4. Trois exemples de la touche de Louise Labé : Analyse approfondie des sonnets VIII, XIII et XVIII illustrant la spécificité de la voix poétique de Labé.
Conclusion : Synthèse sur la rupture opérée par Louise Labé avec les conventions pétrarquistes traditionnelles et son plaidoyer pour la jouissance amoureuse.
Mots-clés
Louise Labé, Renaissance, Pétrarquisme, École lyonnaise, poésie amoureuse, genre, lyrisme, sonnet, amour physique, émancipation, tradition pétrarquiste, subjectivité féminine, Lyon, littérature française, humanisme.
Foire aux questions
Quel est le sujet principal de cet ouvrage ?
L'ouvrage se concentre sur l'analyse de l'œuvre de Louise Labé et sa place singulière au sein du pétrarquisme de la Renaissance, en étudiant comment elle transcende les modèles masculins de son époque.
Quels sont les thèmes centraux abordés ?
Les thèmes incluent l'influence de Pétrarque, le contexte intellectuel lyonnais, la condition féminine dans la poésie amoureuse et l'expression de la passion charnelle.
Quel est l'objectif de recherche de cette étude ?
Le but est d'élucider si l'identité féminine influence l'écriture amoureuse et de prouver, par l'analyse textuelle, que Labé développe une touche originale qui la distingue des autres poètes pétrarquistes.
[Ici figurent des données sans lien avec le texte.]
(* ===== verification/LogRestart.v ===== *)
(** * Restarting the transparency log

    The part of [main] of [crates/services/transparency-log/src/main.rs] around the
    reconstruction: the state a booted log starts from ([AppState::new] over what
    [Boot.log_boot] opened) and the indices it rebuilds before it listens, an error of
    which it only logs.  With [WaveReboot] this says what the sessions recorded before a
    restart are after it ([restarted_log_serves_its_sessions]). *)

From S2P Require Import Prelude RustStr Float64 Crates Merkle MerkleSpec HashTree Store Json Serde Token Revoke.
From S2P Require Import Async Sth Tlog PgStore Auth CircuitBreaker Client TlogClient.
From S2P Require Import WaveContext WaveSession WaveRoutes WaveTheorems SideTable WaveReboot AuditRoutes Settings Boot.

#[local] Open Scope string_scope.

(** [Arc<dyn TransparencyStore>]: one store or the other. *)
Definition dyn_store {A B} `{TransparencyStore A} `{TransparencyStore B} : TransparencyStore (A + B) := {|
  ts_append s inp := match s with
                     | inl a => let (r, a) := ts_append a inp in (r, inl a)
                     | inr b => let (r, b) := ts_append b inp in (r, inr b)
                     end;
  ts_get_leaf s i := match s with inl a => ts_get_leaf a i | inr b => ts_get_leaf b i end;
  ts_current_size s := match s with inl a => ts_current_size a | inr b => ts_current_size b end;
  ts_current_root s := match s with inl a => ts_current_root a | inr b => ts_current_root b end;
  ts_build_inclusion_proof s i :=
    match s with inl a => ts_build_inclusion_proof a i | inr b => ts_build_inclusion_proof b i end;
  ts_load_all_payloads s :=
    match s with inl a => ts_load_all_payloads a | inr b => ts_load_all_payloads b end
|}.

#[local] Existing Instance dyn_store.

Section LogRestart.
Context `{Sha256} `{Ed25519} `{!Ed25519Keys} `{Hex} `{B64Url} `{B64Std} `{SerdeJson} `{Axum} `{HmacSha256}.
Context {P C D : Type} `{Postgres P} `{LruLaws WaveSessionLeafSide C} `{SqliteTable D} `{SqliteSchema D}.

Abbreviation WorldT := (WWorld (Inner + P) C D).

(** [AppState::new] and [with_wave_session_detail_store]; [c] is the empty cache. *)
Definition log_state (l : BootedLog (P := P) (D := D)) (c : C) : WorldT :=
  Build_WWorld (bl_store l) ∅ ∅ c ∅ (Some (bl_detail l)).

(** The state in which the log begins to listen, whatever the reconstruction answered. *)
Definition log_start (l : BootedLog (P := P) (D := D)) (now : f64) (c : C) : WorldT :=
  snd (run (reconstruct_wave_sessions_from_ledger (bl_wave l) now) (log_state l c)).

Context `{!SqliteLaws D} `{!SerdeJsonCorrect} `{!HexCorrect} `{!SqliteReliable}.

(** C25.  A restart loses no session: whatever the environment it boots under, a log that
    boots over a ledger it can read and a detail file that can be opened, missing or
    left by an earlier process, answers for every wave with a session in the ledger --
    each session as its row in the file, if it has one, and as its leaf otherwise. *)
Theorem restarted_log_serves_its_sessions env a l now (c : C) lps conn s0 :
  log_boot env a = Ok l -> lru_view c = ∅ ->
  ts_load_all_payloads (bl_store l) = Ok lps -> well_listed lps ->
  sql_open (default ":memory:" (ls_wave_session_detail_sqlite_path (bl_settings l))) = inr conn ->
  shelved conn s0 -> shelf_ok s0 ->
  (forall x r mac, x ∈ lps -> leaf_kind (lp_payload x) = SessionLeaf r mac -> session_ok r) ->
  (forall x y, x ∈ lps -> y ∈ lps -> leaf_hash (lp_payload x) = leaf_hash (lp_payload y) ->
     lp_payload x = lp_payload y) ->
  forall wave_id, sessions_of wave_id lps <> [] ->
    exists resp w', run (verify_session (bl_wave l) wave_id) (log_start l now c) = (Ok resp, w') /\
      vw_chain resp = sort_entries
        (omap (fun lp => chain_entry (lp_leaf_index lp) <$> kept_side (bl_wave l) (default ∅ s0) lp)
           (sessions_of wave_id lps)).
Proof.
  intros (_ & Hside & pk & Hfpr)%log_boot_opens Hc Hload Hlist Hopen Hv Hok Hses Hcol.
  assert (shelved (bl_detail l) (Some (default ∅ s0))) as Hv'.
  { unfold open_side_table, side_in_memory in Hside. apply map_err_Ok in Hside.
    assert (side_open (default ":memory:" (ls_wave_session_detail_sqlite_path (bl_settings l))) = Ok (bl_detail l))
      as Ho by by destruct (ls_wave_session_detail_sqlite_path (bl_settings l)).
    apply side_open_view in Ho as (conn' & Hc' & Hview). rewrite Hopen in Hc'. injection Hc' as <-.
    unfold shelved in *. rewrite Hview, Hv. destruct s0; simpl; [done|]. unfold rows_of. by rewrite fmap_empty. }
  destruct (reboot_serves_the_rows_or_the_leaves (bl_wave l) now (log_state l c) lps (bl_detail l) (default ∅ s0)) as (n & w' & Hr & Hw);
    try done.
  - destruct s0; [done|]. intros ? h p [= <-]. by rewrite lookup_empty.
  - rewrite Hfpr. unfold fingerprint_of. apply plain_utf8, hex_plain.
  - intros wave_id Hne. unfold log_start. rewrite Hr. by apply Hw.
Qed.

End LogRestart.

(** ** Witness *)

Module Demo.
Import SideTable.Demo WaveReboot.Demo.
#[local] Existing Instance demo_ed25519.
#[local] Existing Instance demo_hex.
#[local] Existing Instance demo_b64.
#[local] Existing Instance DemoJson.demo_serde.
#[local] Existing Instance TlogClient.Demo.axum.
#[local] Existing Instance Boot.Demo.std.
#[local] Existing Instance Boot.Demo.keys.
#[local] Existing Instance SideTable.Demo.sha.
#[local] Existing Instance WaveTheorems.Demo.keyed.
#[local] Existing Instance WaveTheorems.Demo.map_cache.
#[local] Existing Instance SideTable.Demo.map_cache_laws.
#[local] Existing Instance SideTable.Demo.demo_table.
#[local] Existing Instance PgStore.Demo.table_pg.

(** The file [detail.db], left with the row of the signed session. *)
Definition files (path : string) : Db :=
  if String.eqb path "detail.db" then Some (rows_of {[leaf_key := (signed, 1%Z)]}) else None.
#[local] Instance file_schema : SqliteSchema Db := schema_over files.
#[local] Instance file_laws : SqliteLaws Db := laws_over files.

#[local] Instance file_reliable : SqliteReliable (D := Db).
Proof. split; [intros k d m Hv|intros k row d m Hv]; change (d = Some m) in Hv; by subst d. Qed.

(** The production database, holding the session's leaf. *)
Definition answers : LogBootAnswers (P := PgStore.Demo.PgTable) := {|
  la_postgres := fun _ => inr ledger; la_now := 7; la_listen_addr_ok := true;
  la_tls := fun _ _ _ => inr tt |}.

Definition restart_env : Env := Boot.Demo.log_env
  [("QORCH_TRANSPARENCY_DB_URL", "postgres://db"); ("QORCH_TRANSPARENCY_WAVE_DETAIL_SQLITE_PATH", "detail.db")].

Lemma restarted_log_serves_its_sessions_witness : exists l resp w',
  log_boot restart_env answers = Ok l /\
  run (verify_session (bl_wave l) "w-1") (log_start l (f64_of_Z 5) ∅) = (Ok resp, w') /\
  (fun e => (ce_leaf_index e, ce_key_fingerprint_hex e, ce_signature_type e)) <$> vw_chain resp =
    [(1%N, "cd", SigEd25519)].
Proof.
  assert (is_ok (log_boot restart_env answers) = true) as Hok by (vm_compute; reflexivity).
  destruct (log_boot restart_env answers) as [l|e|] eqn:E; [|discriminate Hok..]. clear Hok.
  pose proof (log_boot_opens restart_env answers l E) as (Hst & _).
  pose proof (log_boot_ok restart_env answers l E) as (Hset & _).
  assert (ls_db_url (bl_settings l) = Some "postgres://db" /\
          ls_wave_session_detail_sqlite_path (bl_settings l) = Some "detail.db") as [Hurl Hpath].
  { revert Hset. generalize (bl_settings l). intros s Hs. vm_compute in Hs. injection Hs as <-. by split. }
  rewrite Hurl in Hst. injection Hst as Hst.
  destruct (restarted_log_serves_its_sessions restart_env answers l (f64_of_Z 5) (∅ : gmap N WaveSessionLeafSide)
    listed (Some (rows_of {[leaf_key := (signed, 1%Z)]})) (Some {[leaf_key := (signed, 1%Z)]}) E)
    with (wave_id := "w-1") as (resp & w' & Hr & Hc).
  - reflexivity.
  - rewrite <-Hst. exact (proj1 ledger_lists).
  - exact (proj2 ledger_lists).
  - rewrite Hpath. reflexivity.
  - reflexivity.
  - exact signed_ok.
  - intros x r mac ->%list_elem_of_singleton. cbn [lp_payload]. rewrite leaf_is_session. intros [= <- _].
    apply (proj1 (side_of_ok Pass)).
  - by intros x y ->%list_elem_of_singleton ->%list_elem_of_singleton.
  - vm_compute. discriminate.
  - exists l, resp, w'. split; [reflexivity|]. split; [exact Hr|]. rewrite Hc. vm_compute. reflexivity.
Defined.

End Demo.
Quelle méthode scientifique est employée ?
L'auteur utilise une approche comparative, analysant les textes à la lumière du contexte historique, des modèles classiques et des outils de la rhétorique et de la stylistique.
Que contient le corps principal du travail ?
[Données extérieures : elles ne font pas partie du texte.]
(* ===== verification/ReaperBoot.v ===== *)
(** * Booting the reaper, and what a booted one can touch

    Models [main] of [crates/services/safety-kernel-reaper/src/main.rs] up to its
    poll loop (which is [Reaper.poll_all]), with [fetch_self_identity] of
    [executor.rs] and [with_pinned_ca] of [kernel_client.rs].  The environment, the
    file system, the metadata server and the TLS library answer through
    [ReaperBootAnswers].  A boot error is the text [main] exits with. *)

From S2P Require Import Prelude RustStr Float64 Crates Merkle Json Serde Token CircuitBreaker Client Revoke.
From S2P Require Import Async Sth Tlog Auth TlogClient Executor NonceStore Reaper.
From S2P Require Import RevokeClients WaveContext WaveSession WaveRoutes AuditRoutes Settings Boot.

#[local] Open Scope string_scope.

Record ReaperBootAnswers := {
  ra_metadata : string -> string + TextResponse;              (* GET of a metadata URL *)
  ra_read_text : FileSystem;
  ra_read : string -> string + list byte;                     (* the CA file *)
  ra_ca_client : list byte -> option ReaperClientError;       (* building the pinned TLS client *)
  ra_nonce_file : string -> string + option string;           (* the journal, [None] if there is none *)
  ra_now : f64
}.

Definition METADATA_INSTANCE_NAME_URL : string := "http://metadata.google.internal/computeMetadata/v1/instance/name".
Definition METADATA_PROJECT_ID_URL : string := "http://metadata.google.internal/computeMetadata/v1/project/project-id".

(** The closure of [fetch_self_identity]. *)
Definition fetch (a : ReaperBootAnswers) (url : string) : option string :=
  match ra_metadata a url with
  | inl _ => None
  | inr resp =>
    if negb (is_success (tr_status resp)) then None else
    match tr_body resp with
    | inl _ => None
    | inr body => if is_empty (trim body) then None else Some (trim body)
    end
  end.

Definition fetch_self_identity (a : ReaperBootAnswers) : option ProtectedCoord :=
  instance ← fetch a METADATA_INSTANCE_NAME_URL;
  project ← fetch a METADATA_PROJECT_ID_URL;
  Some {| pc_project := project; pc_instance := instance |}.

(** [Display] of [ConfigError] and of the client's error. *)
Definition config_error_display (e : ReaperConfigError) : string :=
  match e with
  | Missing what => "missing required config: " +:+ what
  | PinnedKey why => "invalid pinned verifying key: " +:+ why
  | ProtectedEntry why => "invalid REAPER_PROTECTED_INSTANCES entry: " +:+ why
  | ArmedWithoutScratch => "REAPER_ARMED=true but no scratch target configured; refusing to arm"
  end.

Section ReaperBoot.
Context `{Sha256} `{Ed25519} `{Hex} `{B64Url} `{SerdeJson}.
(** Rust's debug formatting of a string, and the client error's [Display]. *)
Context (debug : string -> string) (client_error_display : ReaperClientError -> string).

Record BootedReaper := {
  br_config : Settings.ReaperConfig;
  br_verifier : PinnedKeyVerifier;
  br_executor : option GcpComputeExecutor;                    (* [None] is the mock *)
  br_nonces : FileNonceStore;
  br_kernel_client : ReqwestKernelClient;
  br_cert_pinned : bool;
  br_kill_recorder : option ReqwestKillRecorder
}.

Definition token_error_debug (e : KernelTokenError) : string :=
  match e with
  | Format m => "Format(KernelTokenFormatError(" +:+ debug m +:+ "))"
  | Signature m => "Signature(KernelTokenSignatureError(" +:+ debug m +:+ "))"
  | Claims m => "Claims(KernelTokenClaimsError(" +:+ debug m +:+ "))"
  | Expired m => "Expired(KernelTokenExpiredError(" +:+ debug m +:+ "))"
  end.

Definition boot_executor (a : ReaperBootAnswers) (c : Settings.ReaperConfig) : option GcpComputeExecutor :=
  if rp_armed c
  then Some (gcp_new true (rp_scratch c) (fetch_self_identity a) (rp_protected_instances c))
  else None.

Definition open_nonces (env : Env) (a : ReaperBootAnswers) : res string FileNonceStore :=
  match ra_nonce_file a (default "/var/lib/qorch-reaper/seen_nonces.log" (env "REAPER_NONCE_STORE_PATH")) with
  | inl e => Err e
  | inr f => ok_or "stream did not contain valid UTF-8" (open f [])
  end.

(** Whether the kernel's certificate is pinned. *)
Definition pin_kernel (a : ReaperBootAnswers) (c : Settings.ReaperConfig) : res string bool :=
  match rp_kernel_ca_path c with
  | None => Ok false
  | Some ca_path =>
    match ra_read a ca_path with
    | inl e => Err ("read REAPER_KERNEL_CA_PATH " +:+ ca_path +:+ ": " +:+ e)
    | inr ca_pem =>
      match ra_ca_client a ca_pem with
      | Some e => Err ("build cert-pinned kernel client: " +:+ client_error_display e)
      | None => Ok true
      end
    end
  end.

Definition reaper_boot (env : Env) (a : ReaperBootAnswers) : res string BootedReaper :=
  let? cfg := map_err config_error_display (reaper_config debug env (ra_read_text a)) in
  let? verifier := map_err (fun e => "invalid pinned verifying key: " +:+ token_error_debug e)
                     (from_pubkey_bytes (rp_pinned_pubkey cfg)) in
  let executor := boot_executor a cfg in
  let? nonces := open_nonces env a in
  let? pinned := pin_kernel a cfg in
  Ok {| br_config := cfg; br_verifier := verifier; br_executor := executor; br_nonces := nonces;
        br_kernel_client := {| kc_base_url := rp_kernel_url cfg; kc_reaper_api_key := rp_reaper_api_key cfg |};
        br_cert_pinned := pinned;
        br_kill_recorder :=
          match rp_tlog_url cfg, rp_tlog_api_key cfg with
          | Some url, Some key => Some (main_kill_recorder url key verifier)
          | _, _ => None
          end |}.

(** ** The running reaper *)

Definition reaper_settings (b : BootedReaper) : Reaper.ReaperConfig :=
  {| r_verifier := br_verifier b; r_target := rp_target (br_config b);
     Reaper.liveness_deadline_s := rp_liveness_deadline_s (br_config b);
     has_kill_recorder := is_set (br_kill_recorder b); has_kernel_client := true |}.

Section Run.
Context {O : Type} `{GceInstanceOps O}.

(** The executor behind the [dyn]: the mock acts on its lists, the guarded one on
    the cloud. *)
Definition dyn_executor (b : BootedReaper) : ComputeExecutor (MockComputeExecutor * O) :=
  let act (mock : InstanceTarget -> MockComputeExecutor -> (ExecutorError + StopOutcome) * MockComputeExecutor)
          (live : GcpComputeExecutor -> InstanceTarget -> O -> (ExecutorError + StopOutcome) * O)
          (t : InstanceTarget) (x : MockComputeExecutor * O) :=
    match br_executor b with
    | None => let (r, m) := mock t (fst x) in (r, (m, snd x))
    | Some e => let (r, o) := live e t (snd x) in (r, (fst x, o))
    end in
  {| ex_stop := act ex_stop (fun e t o => guarded_op e "stop" t o);
     ex_start := act ex_start (fun e t o => guarded_op e "start" t o) |}.

Abbreviation RWorldB := (RWorld (MockComputeExecutor * O) FileNonceStore).

(** The cloud before the boot, the mock's lists empty, nothing sent. *)
Definition start_world (b : BootedReaper) (o : O) : RWorldB :=
  Build_RWorld ({| stop_calls := []; start_calls := [] |}, o) (br_nonces b) [] [].

(** [main]: the boot, then the loop over what the kernel answers. *)
Definition reaper_run (b : BootedReaper) (a : ReaperBootAnswers)
    (pulls : list (option PendingPull * (nat -> f64))) (o : O) : list Outcome * f64 * RWorldB :=
  @poll_all _ _ _ _ _ _ _ (dyn_executor b) _ (reaper_settings b) pulls (ra_now a) (start_world b o).

(** ** Scope *)

(** What the operator's environment and the metadata server put in reach. *)
Definition in_scope (env : Env) (a : ReaperBootAnswers) (t : InstanceTarget) : Prop :=
  (exists v, env "REAPER_ARMED" = Some v /\ to_ascii_lowercase v = "true") /\
  env "REAPER_SCRATCH_PROJECT" = Some (project t) /\ env "REAPER_SCRATCH_ZONE" = Some (zone t) /\
  env "REAPER_SCRATCH_INSTANCE" = Some (instance t) /\
  fetch_self_identity a <> Some {| pc_project := project t; pc_instance := instance t |} /\
  exists l, parse_protected_instances debug env = Ok l /\
    {| pc_project := project t; pc_instance := instance t |} ∉ l.

(** One operation on the cloud. *)
Definition cloud_op (ok : InstanceTarget -> Prop) (o o' : O) : Prop :=
  exists t op, ok t /\ (op = "stop" \/ op = "start") /\ o' = snd (instance_op t op o).

Lemma reaper_config_scope env fs c :
  reaper_config debug env fs = Ok c -> parse_protected_instances debug env = Ok (rp_protected_instances c) /\
  (rp_armed c = true -> exists v, env "REAPER_ARMED" = Some v /\ to_ascii_lowercase v = "true") /\
  (forall t, rp_scratch c = Some t ->
     env "REAPER_SCRATCH_PROJECT" = Some (project t) /\ env "REAPER_SCRATCH_ZONE" = Some (zone t) /\
     env "REAPER_SCRATCH_INSTANCE" = Some (instance t)).
Proof.
  unfold reaper_config. intros (url & _ & Hr)%res_bind_Ok. step Hr as (key & _ & Hr).
  step Hr as (pk & _ & Hr). step Hr as (p & _ & Hr). step Hr as (z & _ & Hr). step Hr as (i & _ & Hr).
  match type of Hr with (if ?b then _ else _) = _ => destruct b; [done|] end.
  step Hr as (l & -> & [= <-]). cbn. split; [done|]. split.
  - destruct (non_blank env "REAPER_ARMED") as [v|] eqn:E; [|done]. apply non_blank_some in E as [E _].
    intros Hv%String.eqb_eq. by exists v.
  - intros t. destruct (non_blank env "REAPER_SCRATCH_PROJECT") as [sp|] eqn:E1; [|done].
    destruct (non_blank env "REAPER_SCRATCH_ZONE") as [sz|] eqn:E2; [|done].
    destruct (non_blank env "REAPER_SCRATCH_INSTANCE") as [si|] eqn:E3; [|done]. intros [= <-].
    by apply non_blank_some in E1 as [? _], E2 as [? _], E3 as [? _].
Qed.

Lemma reaper_boot_ok env a b : reaper_boot env a = Ok b ->
  reaper_config debug env (ra_read_text a) = Ok (br_config b) /\
  br_executor b = boot_executor a (br_config b) /\
  from_pubkey_bytes (rp_pinned_pubkey (br_config b)) = Ok (br_verifier b) /\
  open_nonces env a = Ok (br_nonces b) /\ (br_cert_pinned b = is_set (rp_kernel_ca_path (br_config b))).
Proof.
  unfold reaper_boot. intros (c & Hc & Hr)%res_bind_Ok. step Hr as (v & Hv & Hr). step Hr as (n & Hn & Hr).
  step Hr as (p & Hp & [= <-]). cbn.
  destruct (reaper_config _ _ _) as [c'|e|]; [|done..]. injection Hc as ->.
  destruct (from_pubkey_bytes _) as [v'|e|]; [|done..]. injection Hv as ->. split_and!; try done.
  unfold pin_kernel in Hp. destruct (rp_kernel_ca_path c) as [path|]; [|by injection Hp as <-].
  destruct (ra_read a path); [done|]. destruct (ra_ca_client a _); [done|]. by injection Hp as <-.
Qed.

(** One call of the executor is at most one operation in scope. *)
Lemma dyn_executor_in_scope env a b (x x' : MockComputeExecutor * O) :
  reaper_boot env a = Ok b -> @acted _ (dyn_executor b) x x' ->
  rtc (cloud_op (in_scope env a)) (snd x) (snd x').
Proof.
  intros Hb (t & Ht). apply reaper_boot_ok in Hb as (Hc & He & _).
  apply reaper_config_scope in Hc as (Hl & Ha & Hs). unfold boot_executor in He.
  assert (forall op, op = "stop" \/ op = "start" ->
    forall e, br_executor b = Some e -> rtc (cloud_op (in_scope env a)) (snd x) (snd (guarded_op e op t (snd x)))) as Hlive.
  { intros op Hop e Hbe. rewrite Hbe in He. destruct (rp_armed _); [|done]. injection He as ->.
    destruct (guard_is_airtight (gcp_new true (rp_scratch (br_config b)) (fetch_self_identity a)
      (rp_protected_instances (br_config b))) op t (snd x)) as [(_ & Hscr & Hden & ->)|(_ & err & -> & _)]; [|done].
    cbn in Hscr. apply rtc_once. exists t, op.
    split_and!; [|done..]. destruct (Hs t Hscr) as (Hp & Hz & Hi). split_and!; [by apply Ha|done..| |].
    - intros Hme. apply Hden. eexists. split; [by left|]. by cbn.
    - eexists. split; [done|]. intros Hin. apply Hden. eexists. split; [by right|]. by cbn. }
  cbn in Ht. destruct (br_executor b) as [e|]; [|by destruct Ht as [->| ->]].
  destruct Ht as [->| ->].
  - pose proof (Hlive "stop" ltac:(auto) e eq_refl) as Hr. by destruct (guarded_op _ _ _ _).
  - pose proof (Hlive "start" ltac:(auto) e eq_refl) as Hr. by destruct (guarded_op _ _ _ _).
Qed.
Le cœur de l'ouvrage analyse la vie de Labé, la théorie du pétrarquisme, puis examine trois sonnets spécifiques pour démontrer comment elle réapproprie le discours érotique.
Quels mots-clés définissent le mieux cette recherche ?
Les termes essentiels sont Louise Labé, Pétrarquisme, genre, poésie amoureuse, Renaissance et lyrisme féminin.
Pourquoi Louise Labé est-elle comparée à Orphée ?
Le travail souligne que Labé renverse les rôles traditionnels : elle abandonne la position d'objet chanté (Eurydice) pour devenir le sujet actif de la création poétique, incarnant ainsi une forme d'Orphée au féminin.
Quelle importance joue le contexte urbain de Lyon ?
Lyon est décrite comme un centre culturel et intellectuel cosmopolite, libre des autorités scolastiques, offrant ainsi un milieu fécond et une liberté de ton nécessaires à l'émergence de la poésie de Louise Labé.